Lemma idx_ok : idx_safe LifecycleEventKind idx.
Proof.
  apply idx_safe_insert; [|apply idx_safe_insert, idx_safe_empty]; intros [m mesh []] Hr;
    try discriminate Hr; reflexivity.
Qed.

Lemma event_storable N name on (s : store) :
  rs_rk s = LifecycleEventKind → proxy_indexers s = idx → no_sep on →
  storable N s (event name on).
Proof.
  intros Hk Hi Hon. split; [done|]. rewrite Hi. intros n f v _ Hf Hv. unfold idx in Hf.
  apply lookup_insert_Some in Hf as [[<- <-]|[_ [<- <-]%lookup_singleton_Some]].
  - apply bool_decide_eq_true, list_elem_of_singleton in Hv. by rewrite Hv.
  - apply bool_decide_eq_true in Hv. simpl in Hv.
    destruct (is_empty on); [by apply elem_of_nil in Hv|].
    apply list_elem_of_singleton in Hv. by rewrite Hv.
Qed.

Lemma s3_reachable N : reachable N LifecycleEventKind idx s3.
Proof.
  eapply rtc_l; [apply (step_Add N init e1); [by apply event_storable|vm_compute; reflexivity]|].
  eapply rtc_l; [apply (step_Add N s1 e2); [by apply event_storable|vm_compute; reflexivity]|].
  apply rtc_once, (step_Update N s2 e2'). by apply event_storable.
Qed.

Lemma prefixed_valid p : no_sep p → Forall (cond_valid (proxy_indexers s3)) (prefixed p).
Proof. intros Hp. repeat constructor; [by eexists|by eexists|done]. Qed.

(** "ship" no longer finds the second event, "shop" finds both. *)
Lemma queries_exact_witness :
  let cs := prefixed "shop" in
  ListByIndexes s3 (prefixed "ship") = Ok [] ∧
  ListByIndexes s3 cs = Ok [e1; e2'] ∧
  ∃ l, ListByIndexes s3 cs = Ok l ∧ StronglySorted String.le (ResourceKey <$> l).
Proof.
  split; [vm_compute; reflexivity|]. split; [vm_compute; reflexivity|].
  destruct (queries_exact LifecycleEventKind idx s3
    (prefixed "shop") idx_ok (s3_reachable _)
    (prefixed_valid "shop" eq_refl) ltac:(discriminate)) as (l & Hl & Hs & _).
  exact (ex_intro _ l (conj Hl Hs)).
Defined.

^^^^

— Exercise goal —
From the records above, reproduce exactly the lines from the one with "Lemma event_storable N" to the one with "apply lookup_insert_Some in", both included, and no others.

— Answer space —
Lemma event_storable N name on (s : store) :
  rs_rk s = LifecycleEventKind → proxy_indexers s = idx → no_sep on →
  storable N s (event name on).
Proof.
  intros Hk Hi Hon. split; [done|]. rewrite Hi. intros n f v _ Hf Hv. unfold idx in Hf.
  apply lookup_insert_Some in Hf as [[<- <-]|[_ [<- <-]%lookup_singleton_Some]].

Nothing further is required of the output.